After following along through these exercises, I wanted to try those operations on one of my own pictures. I selected a recent image on this blog that I thought would be ideal: high contrast with clear simple shapes.

Xbox One

As expected, my first OpenCV run was not entirely successful. I thought this would be an easy image for edge detection and I learned I was wrong. There were false negatives caused by the shallow depth of field. Vents on the left side of the Xbox towards the rear was out of focus and edges were not picked up. False positives in areas of sharp focus came from two major categories: molded texture on the front of the Xbox, and little bits of lint left by the towel I used to wipe off dust. In hindsight I should have taken a picture before dusting so I could compare how dust vs. lint behaved in edge detection. I could mitigate false positives somewhat by adjusting the threshold parameters of the edge detection algorithm, but I could not eliminate them completely.

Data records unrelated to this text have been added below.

Lemma store2_overflow {A} (rows : list (list A)) (i j : nat) (x : A) :
  grid rows → (3 ≤ i ∨ 3 ≤ j)%nat → store2 rows i j x = None.
Proof.
  intros [Hlen Hrows] Hij. unfold store2, store.
  destruct (rows !! i) as [row|] eqn:Hrow; [|done]. simpl.
  assert (length row = 3%nat) as Hrowlen.
  { rewrite Forall_forall in Hrows. apply Hrows, list_elem_of_lookup. eauto. }
  apply lookup_lt_Some in Hrow. by rewrite decide_False by lia.
Qed.

Lemma dialZoneStep_grid (dial : Dialer) (url : string) (i j : nat)
    (cs cs1 : orderedBlockClients) :
  (if decide (url = "") then Some cs else
   match dial (SZone i j) url with
   | None =>
       available ← store2 (zonesAvailable cs) i j false;
       Some (mkClients (primeClient cs) (primeAvailable cs) (regionClients cs)
               (regionsAvailable cs) (zoneClients cs) available)
   | Some zoneClient =>
       available ← store2 (zonesAvailable cs) i j true;
       handles ← store2 (zoneClients cs) i j zoneClient;
       Some (mkClients (primeClient cs) (primeAvailable cs) (regionClients cs)
               (regionsAvailable cs) handles available)
   end) = Some cs1 →
  grid (zonesAvailable cs) → grid (zonesAvailable cs1).
Proof.
  destruct (decide (url = "")); [by intros [= <-]|].
  destruct (dial (SZone i j) url).
  - destruct (store2 (zonesAvailable cs) i j true) as [za|] eqn:Hza; [|done].
    simpl. destruct (store2 (zoneClients cs) i j c); [|done]. simpl.
    intros [= <-] Hgrid. simpl. by eapply store2_grid.
  - destruct (store2 (zonesAvailable cs) i j false) as [za|] eqn:Hza; [|done].
    simpl. intros [= <-] Hgrid. simpl. by eapply store2_grid.
Qed.

Lemma dialZoneRow_grid (dial : Dialer) (urls : list string) (i j0 : nat)
    (cs cs' : orderedBlockClients) :
  dialZoneRow dial urls i j0 cs = Some cs' →
  grid (zonesAvailable cs) → grid (zonesAvailable cs').
Proof.
  revert j0 cs. induction urls as [|url urls IH]; intros j0 cs;
    cbn [dialZoneRow]; [by intros [= <-]|].
  match goal with |- ?step ≫= _ = _ → _ =>
    destruct step as [cs1|] eqn:Hstep end; [|done].
  simpl. intros Hrest Hgrid. apply (IH _ _ Hrest).
  by eapply dialZoneStep_grid.
Qed.

Lemma dialZoneRow_overflow (dial : Dialer) (urls : list string)
    (i j0 k : nat) (cs : orderedBlockClients) (url : string) :
  grid (zonesAvailable cs) →
  urls !! k = Some url → url ≠ "" → (3 ≤ i ∨ 3 ≤ j0 + k)%nat →
  dialZoneRow dial urls i j0 cs = None.
Proof.
  revert j0 k cs. induction urls as [|u urls IH]; intros j0 k cs Hgrid;
    [done|].
  destruct k as [|k]; cbn [dialZoneRow].
  - intros [= ->] Hurl Hij. rewrite decide_False by done.
    rewrite !store2_overflow by (done || lia).
    by destruct (dial (SZone i j0) url).
  - intros Hk Hurl Hij.
    match goal with |- ?step ≫= _ = None =>
      destruct step as [cs1|] eqn:Hstep end; [|done].
    simpl. apply (IH (S j0) k cs1); [|done|done|lia].
    by eapply dialZoneStep_grid.
Qed.

Lemma dialZones_overflow (dial : Dialer) (rows : list (list string))
    (i0 k j : nat) (cs : orderedBlockClients) (row : list string)
    (url : string) :
  grid (zonesAvailable cs) →
  rows !! k = Some row → row !! j = Some url → url ≠ "" →
  (3 ≤ i0 + k ∨ 3 ≤ j)%nat →
  dialZones dial rows i0 cs = None.
Proof.
  revert i0 k cs. induction rows as [|r rows IH]; intros i0 k cs Hgrid;
    [done|].
  destruct k as [|k]; cbn [dialZones].
  - intros [= ->] Hj Hurl Hij.
    rewrite (dialZoneRow_overflow dial row i0 0 j cs url); try done. lia.
  - intros Hk Hj Hurl Hij.
    destruct (dialZoneRow dial r i0 0 cs) as [cs1|] eqn:Hrow; [|done].
    simpl. apply (IH (S i0) k cs1); try done; [|lia].
    by eapply dialZoneRow_grid.
Qed.

(** [getNodeClients] panics on a configuration that sets a URL beyond
    the three-by-three layout (a fourth region, a fourth row of zones or
    a fourth zone in a row), whatever the dials answer: the slot it
    writes to is out of range. *)
Theorem getNodeClients_overflow (dial : Dialer) (config : Config) :
  (∃ i url, RegionURLs config !! i = Some url ∧ url ≠ "" ∧ (3 ≤ i)%nat) ∨
  (∃ i j row url, ZoneURLs config !! i = Some row ∧ row !! j = Some url ∧
                  url ≠ "" ∧ (3 ≤ i ∨ 3 ≤ j)%nat) →
  getNodeClients dial config = None.
Proof.
  intros Hover. unfold getNodeClients.
  set (blank := mkClients nilClient false (replicate 3 nilClient)
                  (replicate 3 false) (replicate 3 (replicate 3 nilClient))
                  (replicate 3 (replicate 3 false))).
  set (cs0 := if decide (PrimeURL config = "") then blank else _).
  assert (regionsAvailable cs0 = replicate 3 false ∧
          zonesAvailable cs0 = replicate 3 (replicate 3 false)) as [Era Eza].
  { unfold cs0. destruct (decide _); [done|].
    by destruct (dial SPrime (PrimeURL config)). }
  clearbody cs0.
  destruct Hover as [(i & url & Hi & Hurl & Hover)|
                     (i & j & row & url & Hi & Hj & Hurl & Hover)].
  - rewrite (dialRegions_overflow dial _ 0 i cs0 url); try done.
    by rewrite Era.
  - destruct (dialRegions dial (RegionURLs config) 0 cs0) as [cs1|] eqn:Hr;
      [|done].
    simpl. apply dialRegions_keeps in Hr as [_ Hza].
    apply (dialZones_overflow dial _ 0 i j cs1 row url); try done.
    rewrite Hza, Eza. split; [done|]. by repeat constructor.
Qed.

Lemma getNodeClients_overflow_witness :
  getNodeClients allUp
    (mkConfig "ws://prime" ["ws://r1"; ""; ""; "ws://r4"] []) = None.
Proof.
  apply getNodeClients_overflow. left. exists 3%nat, "ws://r4".
  repeat split; (done || lia).
Defined.

(** *** The connection loop *)

Lemma foldl_status (st : bool) (l : list bool) :
  foldl (λ connectStatus (status : bool),
           if negb status then false else connectStatus) st l =
    st && forallb id l.
Proof.
  revert st. induction l as [|[] l IH]; intros st; simpl.
  - by rewrite andb_true_r.
  - apply IH.
  - rewrite IH. by rewrite andb_false_r.
Qed.

Lemma foldl_rows (st : bool) (rows : list (list bool)) :
  foldl (λ connectStatus zonesArray,
           foldl (λ connectStatus (status : bool),
                    if negb status then false else connectStatus)
             connectStatus zonesArray) st rows =
    st && forallb (forallb id) rows.
Proof.
  revert st. induction rows as [|row rows IH]; intros st; simpl.
  - by rewrite andb_true_r.
  - rewrite IH, foldl_status. by rewrite andb_assoc.
Qed.

Lemma connected_spec (cs : orderedBlockClients) :
  connected cs =
    primeAvailable cs && forallb id (regionsAvailable cs) &&
    forallb (forallb id) (zonesAvailable cs).
Proof.
  unfold connected. rewrite foldl_rows, foldl_status.
  by destruct (primeAvailable cs).
Qed.

Lemma connectLoop_first (conv : Conversion) (config : Config) (k : nat) :
  fits config →
  ∀ (prev : Round) (rounds : list Round) (cs cs' checked : orderedBlockClients)
    (attempts lastUpdatedAt now : Z) (acc : list Event) (r r' : Round),
    getNodeClients (dialer prev) config = Some cs →
    (prev :: rounds) !! k = Some r →
    getNodeClients (dialer r) config = Some checked →
    connected checked = true →
    (∀ j r0 c0, (j < k)%nat → (prev :: rounds) !! j = Some r0 →
       getNodeClients (dialer r0) config = Some c0 → connected c0 = false) →
    (prev :: rounds) !! S k = Some r' →
    getNodeClients (dialer r') config = Some cs' →
    ∃ body,
      connectLoop conv config cs attempts lastUpdatedAt now rounds acc =
        Returned (acc ++ body, cs') ∧
      length body = S k ∧ Forall (λ e, isSleep e = true) body ∧
      body !! 0%nat =
        Some (EvSleep
                (delaySecs conv
                   ((if twelveHours <=? now - lastUpdatedAt then 0
                     else attempts) + 1))).
Proof.
  intros Hfits. induction k as [|k IH];
    intros prev rounds cs cs' checked attempts last now acc r r'
      Hprev Hr Hchecked Hconn Hbefore Hr' Hcs'.
  - simpl in Hr. injection Hr as <-.
    assert (checked = cs) as -> by congruence.
    destruct rounds as [|r1 rounds]; [done|]. simpl in Hr'.
    injection Hr' as ->. simpl. rewrite Hcs', Hconn.
    eexists [_]. split; [done|]. repeat split; by repeat constructor.
  - assert (connected cs = false) as Hcs
      by (apply (Hbefore 0%nat prev cs); [lia|done|done]).
    destruct rounds as [|r1 rounds]; [done|].
    destruct (getNodeClients_spec (dialer r1) config Hfits) as (cs1 & Hcs1 & _).
    simpl. rewrite Hcs1, Hcs.
    edestruct (IH r1 rounds cs1 cs' checked) as (body & -> & Hlen & Hall & _);
      try done.
    { intros j r0 c0 Hj. apply (Hbefore (S j)). lia. }
    eexists (_ :: body). rewrite <- app_assoc. split; [done|].
    simpl. rewrite Hlen. repeat split; try done. by constructor.
Qed.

Xbox Canny Edge Detect 30 175

With such noisy results, a naive application of contour and shape detection algorithms used in the tutorial returned a lot of data I don’t yet know how to process. It is apparent those algorithms require more processing and I still have a lot to learn to deliver what they needed. But still, it was a fun first run! I look forward to learning more in Step 4: Build OpenCV Mini-Projects.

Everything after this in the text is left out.